▸ What you have to do: Pull out each line of the records holding the string "highresPart".

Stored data
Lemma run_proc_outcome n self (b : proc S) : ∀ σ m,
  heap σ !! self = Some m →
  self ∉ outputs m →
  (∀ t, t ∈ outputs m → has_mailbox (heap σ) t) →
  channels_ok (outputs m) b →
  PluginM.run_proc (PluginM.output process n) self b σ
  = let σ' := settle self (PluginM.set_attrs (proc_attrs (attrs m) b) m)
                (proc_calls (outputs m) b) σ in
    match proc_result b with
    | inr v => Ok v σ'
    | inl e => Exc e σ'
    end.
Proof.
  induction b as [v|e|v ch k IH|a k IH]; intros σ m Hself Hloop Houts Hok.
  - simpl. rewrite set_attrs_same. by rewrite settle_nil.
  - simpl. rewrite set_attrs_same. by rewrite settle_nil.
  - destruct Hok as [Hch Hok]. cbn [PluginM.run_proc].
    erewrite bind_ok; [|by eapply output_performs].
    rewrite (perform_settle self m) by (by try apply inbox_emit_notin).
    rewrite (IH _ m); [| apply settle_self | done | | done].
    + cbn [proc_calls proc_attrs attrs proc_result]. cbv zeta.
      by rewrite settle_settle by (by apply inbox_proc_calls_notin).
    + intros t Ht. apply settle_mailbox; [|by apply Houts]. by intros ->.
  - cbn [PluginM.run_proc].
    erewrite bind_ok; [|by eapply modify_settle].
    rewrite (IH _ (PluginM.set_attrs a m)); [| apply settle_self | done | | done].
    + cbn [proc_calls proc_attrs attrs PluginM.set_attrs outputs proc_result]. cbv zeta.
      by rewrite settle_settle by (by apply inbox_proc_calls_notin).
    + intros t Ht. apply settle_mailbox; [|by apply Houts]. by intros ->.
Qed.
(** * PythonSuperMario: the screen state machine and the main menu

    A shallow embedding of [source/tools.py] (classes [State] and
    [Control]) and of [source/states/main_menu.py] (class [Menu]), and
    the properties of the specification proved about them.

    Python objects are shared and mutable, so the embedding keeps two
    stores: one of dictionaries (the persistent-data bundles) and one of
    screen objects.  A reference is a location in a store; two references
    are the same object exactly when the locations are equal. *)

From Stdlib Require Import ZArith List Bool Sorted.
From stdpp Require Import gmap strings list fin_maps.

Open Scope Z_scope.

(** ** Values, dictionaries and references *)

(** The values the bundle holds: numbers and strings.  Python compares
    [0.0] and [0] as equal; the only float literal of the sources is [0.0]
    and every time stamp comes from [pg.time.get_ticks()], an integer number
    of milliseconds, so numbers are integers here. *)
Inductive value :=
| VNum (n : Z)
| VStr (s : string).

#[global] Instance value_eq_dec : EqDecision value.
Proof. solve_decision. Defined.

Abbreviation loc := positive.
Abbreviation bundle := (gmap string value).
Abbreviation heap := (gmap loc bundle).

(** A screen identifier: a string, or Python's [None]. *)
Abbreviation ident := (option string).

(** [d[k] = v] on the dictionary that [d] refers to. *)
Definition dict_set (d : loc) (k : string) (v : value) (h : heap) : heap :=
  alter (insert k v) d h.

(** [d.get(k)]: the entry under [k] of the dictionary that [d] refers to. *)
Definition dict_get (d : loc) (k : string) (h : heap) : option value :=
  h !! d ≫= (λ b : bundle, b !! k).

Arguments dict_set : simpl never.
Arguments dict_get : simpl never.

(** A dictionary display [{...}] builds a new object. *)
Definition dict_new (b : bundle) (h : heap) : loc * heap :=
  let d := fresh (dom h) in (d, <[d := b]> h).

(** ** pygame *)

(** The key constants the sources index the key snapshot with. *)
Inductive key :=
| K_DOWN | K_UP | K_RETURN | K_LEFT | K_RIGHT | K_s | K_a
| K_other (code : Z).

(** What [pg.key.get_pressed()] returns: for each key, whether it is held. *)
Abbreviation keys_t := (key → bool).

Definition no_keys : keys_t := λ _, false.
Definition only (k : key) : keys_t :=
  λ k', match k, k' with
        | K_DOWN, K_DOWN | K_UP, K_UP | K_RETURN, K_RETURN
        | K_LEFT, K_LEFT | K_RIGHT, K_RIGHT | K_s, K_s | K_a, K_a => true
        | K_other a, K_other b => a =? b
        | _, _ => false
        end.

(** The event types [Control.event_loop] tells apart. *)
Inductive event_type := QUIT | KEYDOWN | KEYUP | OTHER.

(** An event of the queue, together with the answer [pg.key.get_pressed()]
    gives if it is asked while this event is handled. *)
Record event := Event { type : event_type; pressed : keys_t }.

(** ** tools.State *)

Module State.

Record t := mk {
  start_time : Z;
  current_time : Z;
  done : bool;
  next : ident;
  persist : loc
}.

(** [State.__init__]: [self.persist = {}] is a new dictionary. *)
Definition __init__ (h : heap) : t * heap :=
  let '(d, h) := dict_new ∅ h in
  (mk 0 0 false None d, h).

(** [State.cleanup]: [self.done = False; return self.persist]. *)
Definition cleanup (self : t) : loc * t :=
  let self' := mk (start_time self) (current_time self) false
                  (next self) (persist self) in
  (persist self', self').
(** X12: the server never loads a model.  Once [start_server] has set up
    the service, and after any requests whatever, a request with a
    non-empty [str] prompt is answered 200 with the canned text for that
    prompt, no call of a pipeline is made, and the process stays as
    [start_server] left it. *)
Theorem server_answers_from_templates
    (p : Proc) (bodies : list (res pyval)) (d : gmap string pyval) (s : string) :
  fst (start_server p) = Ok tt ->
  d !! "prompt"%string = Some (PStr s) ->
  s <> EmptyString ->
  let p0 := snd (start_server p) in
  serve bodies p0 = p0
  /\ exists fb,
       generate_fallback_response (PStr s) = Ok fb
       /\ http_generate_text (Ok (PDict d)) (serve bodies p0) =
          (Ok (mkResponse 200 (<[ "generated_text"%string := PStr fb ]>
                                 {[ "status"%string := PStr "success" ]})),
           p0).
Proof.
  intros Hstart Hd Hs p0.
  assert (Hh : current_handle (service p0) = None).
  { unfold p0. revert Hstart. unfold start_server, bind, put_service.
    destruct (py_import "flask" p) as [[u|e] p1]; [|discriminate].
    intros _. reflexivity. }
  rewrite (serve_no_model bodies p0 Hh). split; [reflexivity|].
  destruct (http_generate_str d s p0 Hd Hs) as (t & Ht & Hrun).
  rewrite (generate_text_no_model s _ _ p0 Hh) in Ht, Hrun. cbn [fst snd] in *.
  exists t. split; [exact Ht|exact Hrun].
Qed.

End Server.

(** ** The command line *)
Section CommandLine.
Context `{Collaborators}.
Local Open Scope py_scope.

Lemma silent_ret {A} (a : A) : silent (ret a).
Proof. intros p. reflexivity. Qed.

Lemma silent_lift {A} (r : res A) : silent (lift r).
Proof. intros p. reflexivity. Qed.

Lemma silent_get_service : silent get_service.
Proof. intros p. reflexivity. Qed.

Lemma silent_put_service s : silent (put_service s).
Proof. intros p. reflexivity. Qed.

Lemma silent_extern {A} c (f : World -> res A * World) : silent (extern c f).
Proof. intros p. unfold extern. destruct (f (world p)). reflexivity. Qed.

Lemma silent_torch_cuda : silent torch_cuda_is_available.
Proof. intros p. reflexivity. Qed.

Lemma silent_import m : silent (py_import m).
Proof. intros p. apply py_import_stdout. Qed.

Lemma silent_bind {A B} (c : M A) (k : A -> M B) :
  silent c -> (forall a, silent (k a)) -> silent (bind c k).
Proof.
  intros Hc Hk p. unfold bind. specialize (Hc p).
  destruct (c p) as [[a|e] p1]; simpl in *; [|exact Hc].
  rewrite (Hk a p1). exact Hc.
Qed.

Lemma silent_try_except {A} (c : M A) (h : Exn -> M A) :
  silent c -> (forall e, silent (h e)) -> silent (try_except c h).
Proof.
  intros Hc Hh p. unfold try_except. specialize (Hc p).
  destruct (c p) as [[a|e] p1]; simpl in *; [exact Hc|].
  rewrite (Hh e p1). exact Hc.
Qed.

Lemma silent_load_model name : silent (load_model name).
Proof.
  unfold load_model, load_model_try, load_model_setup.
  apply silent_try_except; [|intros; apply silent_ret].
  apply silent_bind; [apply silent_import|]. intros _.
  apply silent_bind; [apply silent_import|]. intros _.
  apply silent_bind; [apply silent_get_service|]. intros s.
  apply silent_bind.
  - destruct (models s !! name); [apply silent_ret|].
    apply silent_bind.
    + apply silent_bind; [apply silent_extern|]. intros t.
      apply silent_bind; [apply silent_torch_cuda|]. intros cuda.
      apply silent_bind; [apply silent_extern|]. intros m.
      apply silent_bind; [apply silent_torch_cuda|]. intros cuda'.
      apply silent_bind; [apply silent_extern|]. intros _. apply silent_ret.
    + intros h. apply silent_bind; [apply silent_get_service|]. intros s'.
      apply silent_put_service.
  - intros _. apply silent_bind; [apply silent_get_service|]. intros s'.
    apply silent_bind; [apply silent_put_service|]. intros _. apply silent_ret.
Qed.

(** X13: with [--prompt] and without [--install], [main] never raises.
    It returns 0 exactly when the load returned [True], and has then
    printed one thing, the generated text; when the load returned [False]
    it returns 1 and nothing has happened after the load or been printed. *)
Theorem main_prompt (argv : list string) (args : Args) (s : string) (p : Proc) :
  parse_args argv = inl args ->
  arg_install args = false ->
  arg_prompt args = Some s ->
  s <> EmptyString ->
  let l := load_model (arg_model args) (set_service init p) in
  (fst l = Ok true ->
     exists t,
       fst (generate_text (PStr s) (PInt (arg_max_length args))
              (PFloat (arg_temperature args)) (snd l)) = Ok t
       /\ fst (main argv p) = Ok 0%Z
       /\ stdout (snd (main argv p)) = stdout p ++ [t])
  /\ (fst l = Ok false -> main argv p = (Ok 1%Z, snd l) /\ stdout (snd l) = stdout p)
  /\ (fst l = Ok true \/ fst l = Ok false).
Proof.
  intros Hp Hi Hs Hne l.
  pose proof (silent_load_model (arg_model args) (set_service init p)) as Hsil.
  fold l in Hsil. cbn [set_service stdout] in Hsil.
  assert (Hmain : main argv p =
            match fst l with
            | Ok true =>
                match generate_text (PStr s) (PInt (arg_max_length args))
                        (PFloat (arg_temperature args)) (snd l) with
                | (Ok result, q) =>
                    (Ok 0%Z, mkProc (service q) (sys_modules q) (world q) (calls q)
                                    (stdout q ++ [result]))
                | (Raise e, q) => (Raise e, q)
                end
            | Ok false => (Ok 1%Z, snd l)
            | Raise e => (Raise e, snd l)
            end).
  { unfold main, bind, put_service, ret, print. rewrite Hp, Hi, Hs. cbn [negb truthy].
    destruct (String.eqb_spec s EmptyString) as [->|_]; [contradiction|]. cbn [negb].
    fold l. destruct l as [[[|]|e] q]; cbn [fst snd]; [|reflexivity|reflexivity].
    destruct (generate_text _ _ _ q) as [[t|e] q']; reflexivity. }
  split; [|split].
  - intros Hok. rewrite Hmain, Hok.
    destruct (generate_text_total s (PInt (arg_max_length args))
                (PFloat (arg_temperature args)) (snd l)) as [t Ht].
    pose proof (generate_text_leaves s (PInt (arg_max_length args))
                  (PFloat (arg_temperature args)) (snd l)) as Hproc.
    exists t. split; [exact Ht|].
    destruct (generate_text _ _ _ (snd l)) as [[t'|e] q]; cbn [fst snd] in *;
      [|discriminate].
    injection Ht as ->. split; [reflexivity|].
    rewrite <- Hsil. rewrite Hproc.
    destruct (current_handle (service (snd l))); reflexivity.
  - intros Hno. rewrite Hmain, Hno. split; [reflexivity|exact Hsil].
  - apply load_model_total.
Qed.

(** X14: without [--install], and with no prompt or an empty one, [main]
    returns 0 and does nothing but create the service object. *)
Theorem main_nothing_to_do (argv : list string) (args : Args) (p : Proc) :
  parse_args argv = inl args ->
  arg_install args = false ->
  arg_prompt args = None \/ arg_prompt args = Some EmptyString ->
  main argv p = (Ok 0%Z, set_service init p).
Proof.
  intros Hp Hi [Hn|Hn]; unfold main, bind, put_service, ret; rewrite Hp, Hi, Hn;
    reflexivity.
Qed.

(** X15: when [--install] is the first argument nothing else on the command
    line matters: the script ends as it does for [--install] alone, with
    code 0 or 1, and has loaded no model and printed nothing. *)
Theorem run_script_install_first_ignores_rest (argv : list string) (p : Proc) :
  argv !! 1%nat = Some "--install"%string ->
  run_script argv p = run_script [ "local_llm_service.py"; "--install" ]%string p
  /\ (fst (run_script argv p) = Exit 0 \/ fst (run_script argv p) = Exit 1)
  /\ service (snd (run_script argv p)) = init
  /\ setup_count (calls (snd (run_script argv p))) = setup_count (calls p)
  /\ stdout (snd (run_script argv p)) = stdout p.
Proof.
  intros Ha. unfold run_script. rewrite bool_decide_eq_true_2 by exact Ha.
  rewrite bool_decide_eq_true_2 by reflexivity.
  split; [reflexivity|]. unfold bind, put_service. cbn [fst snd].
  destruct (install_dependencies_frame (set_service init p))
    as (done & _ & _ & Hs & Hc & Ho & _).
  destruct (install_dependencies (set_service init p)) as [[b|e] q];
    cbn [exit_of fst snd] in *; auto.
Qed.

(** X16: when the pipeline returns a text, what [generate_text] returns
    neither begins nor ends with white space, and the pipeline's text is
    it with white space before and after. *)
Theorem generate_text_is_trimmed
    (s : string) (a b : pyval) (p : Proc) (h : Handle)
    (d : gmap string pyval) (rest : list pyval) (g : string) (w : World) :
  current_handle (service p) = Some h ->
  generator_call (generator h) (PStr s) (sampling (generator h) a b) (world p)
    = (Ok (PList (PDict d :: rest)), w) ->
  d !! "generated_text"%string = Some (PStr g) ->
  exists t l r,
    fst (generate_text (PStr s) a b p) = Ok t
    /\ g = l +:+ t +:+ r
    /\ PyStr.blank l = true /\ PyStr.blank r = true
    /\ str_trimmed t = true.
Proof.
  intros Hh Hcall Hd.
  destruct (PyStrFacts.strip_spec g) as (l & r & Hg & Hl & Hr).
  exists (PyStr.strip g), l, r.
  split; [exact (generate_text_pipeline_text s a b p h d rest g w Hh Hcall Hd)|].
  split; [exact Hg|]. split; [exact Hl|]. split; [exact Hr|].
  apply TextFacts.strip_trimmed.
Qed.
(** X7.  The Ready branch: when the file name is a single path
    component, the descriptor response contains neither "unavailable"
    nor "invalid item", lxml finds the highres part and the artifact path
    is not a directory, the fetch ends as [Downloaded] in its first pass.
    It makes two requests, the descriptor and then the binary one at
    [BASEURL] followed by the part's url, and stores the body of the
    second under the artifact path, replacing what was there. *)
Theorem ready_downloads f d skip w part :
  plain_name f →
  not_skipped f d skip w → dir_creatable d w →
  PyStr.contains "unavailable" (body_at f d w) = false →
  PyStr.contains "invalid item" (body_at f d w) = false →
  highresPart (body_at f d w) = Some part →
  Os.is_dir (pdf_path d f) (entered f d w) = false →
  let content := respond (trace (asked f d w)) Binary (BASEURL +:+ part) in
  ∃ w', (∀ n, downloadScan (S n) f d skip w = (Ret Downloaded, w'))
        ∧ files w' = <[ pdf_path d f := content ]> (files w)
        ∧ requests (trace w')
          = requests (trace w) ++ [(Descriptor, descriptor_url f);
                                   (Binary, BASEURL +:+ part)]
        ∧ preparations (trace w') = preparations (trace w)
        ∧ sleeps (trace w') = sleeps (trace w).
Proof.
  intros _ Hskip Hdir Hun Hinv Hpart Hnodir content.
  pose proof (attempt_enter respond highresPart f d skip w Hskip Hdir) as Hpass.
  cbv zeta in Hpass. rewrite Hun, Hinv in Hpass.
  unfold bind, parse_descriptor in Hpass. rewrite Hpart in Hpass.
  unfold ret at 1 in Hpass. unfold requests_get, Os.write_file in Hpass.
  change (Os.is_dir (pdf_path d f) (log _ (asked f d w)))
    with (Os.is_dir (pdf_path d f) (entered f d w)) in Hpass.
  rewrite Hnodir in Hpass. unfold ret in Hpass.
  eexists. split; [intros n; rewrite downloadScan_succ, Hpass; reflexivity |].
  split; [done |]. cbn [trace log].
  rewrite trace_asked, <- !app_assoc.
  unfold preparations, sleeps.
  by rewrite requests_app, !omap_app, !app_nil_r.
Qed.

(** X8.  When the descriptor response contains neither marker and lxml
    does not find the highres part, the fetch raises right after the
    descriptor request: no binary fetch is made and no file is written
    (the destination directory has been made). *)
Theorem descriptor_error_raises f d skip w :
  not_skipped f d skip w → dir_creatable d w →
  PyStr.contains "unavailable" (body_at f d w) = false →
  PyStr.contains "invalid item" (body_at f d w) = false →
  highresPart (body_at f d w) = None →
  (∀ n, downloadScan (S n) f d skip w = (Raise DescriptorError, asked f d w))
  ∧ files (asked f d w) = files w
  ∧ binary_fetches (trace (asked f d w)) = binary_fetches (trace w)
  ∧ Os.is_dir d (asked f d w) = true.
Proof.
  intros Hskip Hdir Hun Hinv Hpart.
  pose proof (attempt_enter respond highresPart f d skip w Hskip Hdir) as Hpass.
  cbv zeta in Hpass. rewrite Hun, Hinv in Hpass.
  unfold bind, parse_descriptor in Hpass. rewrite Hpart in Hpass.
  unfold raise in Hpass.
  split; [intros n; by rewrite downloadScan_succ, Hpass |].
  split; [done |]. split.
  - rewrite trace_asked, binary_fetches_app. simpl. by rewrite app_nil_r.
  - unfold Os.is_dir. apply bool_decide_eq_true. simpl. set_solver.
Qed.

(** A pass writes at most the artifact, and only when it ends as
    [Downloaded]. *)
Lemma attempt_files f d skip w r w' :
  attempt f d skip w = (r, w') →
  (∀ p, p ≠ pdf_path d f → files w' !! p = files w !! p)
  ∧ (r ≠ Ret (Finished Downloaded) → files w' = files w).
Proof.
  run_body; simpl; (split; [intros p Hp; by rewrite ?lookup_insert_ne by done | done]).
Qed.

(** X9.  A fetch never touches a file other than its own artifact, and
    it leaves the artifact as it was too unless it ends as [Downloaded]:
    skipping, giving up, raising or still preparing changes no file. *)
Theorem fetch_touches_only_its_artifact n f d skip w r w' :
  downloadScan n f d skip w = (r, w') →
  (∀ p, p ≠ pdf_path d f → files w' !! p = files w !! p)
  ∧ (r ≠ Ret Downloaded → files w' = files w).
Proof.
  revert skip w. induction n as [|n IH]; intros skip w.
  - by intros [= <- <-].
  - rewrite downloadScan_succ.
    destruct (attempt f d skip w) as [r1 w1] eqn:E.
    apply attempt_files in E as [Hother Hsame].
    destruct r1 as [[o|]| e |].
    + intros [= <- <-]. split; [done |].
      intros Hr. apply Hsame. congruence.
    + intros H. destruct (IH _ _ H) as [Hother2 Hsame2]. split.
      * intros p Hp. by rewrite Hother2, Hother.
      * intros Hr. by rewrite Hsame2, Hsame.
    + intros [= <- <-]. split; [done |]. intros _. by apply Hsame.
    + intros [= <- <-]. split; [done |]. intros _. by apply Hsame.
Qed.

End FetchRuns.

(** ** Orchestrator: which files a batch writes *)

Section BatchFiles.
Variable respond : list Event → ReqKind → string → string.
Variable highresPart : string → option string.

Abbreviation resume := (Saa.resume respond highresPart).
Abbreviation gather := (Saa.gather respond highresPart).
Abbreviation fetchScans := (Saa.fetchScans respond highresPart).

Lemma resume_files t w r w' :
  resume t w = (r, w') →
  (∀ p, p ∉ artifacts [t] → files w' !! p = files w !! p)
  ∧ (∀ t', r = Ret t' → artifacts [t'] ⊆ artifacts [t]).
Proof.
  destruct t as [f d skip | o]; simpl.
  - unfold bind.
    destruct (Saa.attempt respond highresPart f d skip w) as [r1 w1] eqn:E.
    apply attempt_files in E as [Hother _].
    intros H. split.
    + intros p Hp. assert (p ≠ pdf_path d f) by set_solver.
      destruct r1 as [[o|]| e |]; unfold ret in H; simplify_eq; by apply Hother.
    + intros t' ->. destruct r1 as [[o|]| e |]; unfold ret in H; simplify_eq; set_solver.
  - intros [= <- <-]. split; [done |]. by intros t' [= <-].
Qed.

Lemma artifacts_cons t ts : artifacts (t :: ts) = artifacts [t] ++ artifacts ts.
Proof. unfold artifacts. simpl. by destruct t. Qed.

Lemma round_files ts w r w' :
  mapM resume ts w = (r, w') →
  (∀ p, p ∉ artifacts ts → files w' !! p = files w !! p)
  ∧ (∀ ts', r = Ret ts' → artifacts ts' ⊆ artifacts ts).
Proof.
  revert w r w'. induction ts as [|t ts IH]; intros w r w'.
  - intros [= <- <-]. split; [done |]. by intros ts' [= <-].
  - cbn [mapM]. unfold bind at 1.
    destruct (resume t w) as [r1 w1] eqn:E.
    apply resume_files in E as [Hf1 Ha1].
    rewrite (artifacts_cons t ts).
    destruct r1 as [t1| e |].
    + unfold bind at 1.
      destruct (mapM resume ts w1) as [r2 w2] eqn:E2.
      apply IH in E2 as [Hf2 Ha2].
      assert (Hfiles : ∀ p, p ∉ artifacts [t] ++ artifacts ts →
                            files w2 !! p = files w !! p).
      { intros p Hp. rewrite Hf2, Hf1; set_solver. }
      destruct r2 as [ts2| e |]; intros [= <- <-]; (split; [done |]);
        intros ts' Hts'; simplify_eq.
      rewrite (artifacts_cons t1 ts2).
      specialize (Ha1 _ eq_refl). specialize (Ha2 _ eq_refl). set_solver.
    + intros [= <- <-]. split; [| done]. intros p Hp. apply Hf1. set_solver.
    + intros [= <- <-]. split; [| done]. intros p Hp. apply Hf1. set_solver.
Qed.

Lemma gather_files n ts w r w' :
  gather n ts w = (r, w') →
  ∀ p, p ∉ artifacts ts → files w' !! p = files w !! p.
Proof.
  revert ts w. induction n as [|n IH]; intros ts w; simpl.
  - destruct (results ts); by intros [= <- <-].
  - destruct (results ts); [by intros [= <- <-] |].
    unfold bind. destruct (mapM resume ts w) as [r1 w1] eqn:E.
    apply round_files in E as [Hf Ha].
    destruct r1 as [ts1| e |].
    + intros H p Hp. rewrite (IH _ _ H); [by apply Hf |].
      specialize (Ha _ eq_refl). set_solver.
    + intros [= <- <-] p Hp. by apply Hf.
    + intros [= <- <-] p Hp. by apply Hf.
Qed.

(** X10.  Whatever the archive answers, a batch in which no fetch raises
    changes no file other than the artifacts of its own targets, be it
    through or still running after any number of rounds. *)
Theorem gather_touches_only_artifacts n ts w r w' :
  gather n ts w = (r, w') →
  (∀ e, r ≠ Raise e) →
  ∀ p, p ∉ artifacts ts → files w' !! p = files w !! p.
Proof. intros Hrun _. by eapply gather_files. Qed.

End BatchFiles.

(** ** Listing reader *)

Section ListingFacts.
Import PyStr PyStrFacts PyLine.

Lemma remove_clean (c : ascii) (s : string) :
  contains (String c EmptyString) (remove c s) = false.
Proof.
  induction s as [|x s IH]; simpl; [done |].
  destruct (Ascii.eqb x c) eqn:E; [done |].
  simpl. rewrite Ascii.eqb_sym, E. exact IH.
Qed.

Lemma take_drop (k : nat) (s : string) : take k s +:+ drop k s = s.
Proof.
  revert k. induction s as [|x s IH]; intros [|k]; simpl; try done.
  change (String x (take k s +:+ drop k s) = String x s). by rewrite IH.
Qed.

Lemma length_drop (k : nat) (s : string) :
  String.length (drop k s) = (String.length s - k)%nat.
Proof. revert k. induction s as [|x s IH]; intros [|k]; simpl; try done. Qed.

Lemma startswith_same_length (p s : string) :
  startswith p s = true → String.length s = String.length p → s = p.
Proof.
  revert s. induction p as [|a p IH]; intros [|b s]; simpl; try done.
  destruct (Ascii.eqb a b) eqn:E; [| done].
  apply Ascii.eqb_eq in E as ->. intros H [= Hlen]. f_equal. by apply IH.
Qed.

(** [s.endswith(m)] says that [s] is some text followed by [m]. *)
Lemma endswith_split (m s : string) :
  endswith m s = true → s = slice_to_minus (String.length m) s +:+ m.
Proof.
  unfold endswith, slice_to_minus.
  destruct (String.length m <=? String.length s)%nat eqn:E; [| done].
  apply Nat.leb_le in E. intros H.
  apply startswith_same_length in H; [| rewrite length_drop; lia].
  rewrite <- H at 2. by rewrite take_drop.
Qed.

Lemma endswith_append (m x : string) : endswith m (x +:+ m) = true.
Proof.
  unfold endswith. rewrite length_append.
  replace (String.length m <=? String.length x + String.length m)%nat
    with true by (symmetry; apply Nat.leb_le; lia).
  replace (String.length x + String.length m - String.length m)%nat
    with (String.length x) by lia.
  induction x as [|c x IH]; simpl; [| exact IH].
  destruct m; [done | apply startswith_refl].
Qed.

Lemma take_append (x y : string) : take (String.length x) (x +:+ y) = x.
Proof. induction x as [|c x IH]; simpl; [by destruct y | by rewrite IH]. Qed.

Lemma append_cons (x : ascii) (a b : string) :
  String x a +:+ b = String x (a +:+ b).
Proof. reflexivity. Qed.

▸ Exercise answer:
  highresPart (body_at f d w) = Some part →
  pose proof (attempt_enter respond highresPart f d skip w Hskip Hdir) as Hpass.
  highresPart (body_at f d w) = None →
  pose proof (attempt_enter respond highresPart f d skip w Hskip Hdir) as Hpass.
Variable highresPart : string → option string.
Abbreviation resume := (Saa.resume respond highresPart).
Abbreviation gather := (Saa.gather respond highresPart).
Abbreviation fetchScans := (Saa.fetchScans respond highresPart).
    destruct (Saa.attempt respond highresPart f d skip w) as [r1 w1] eqn:E.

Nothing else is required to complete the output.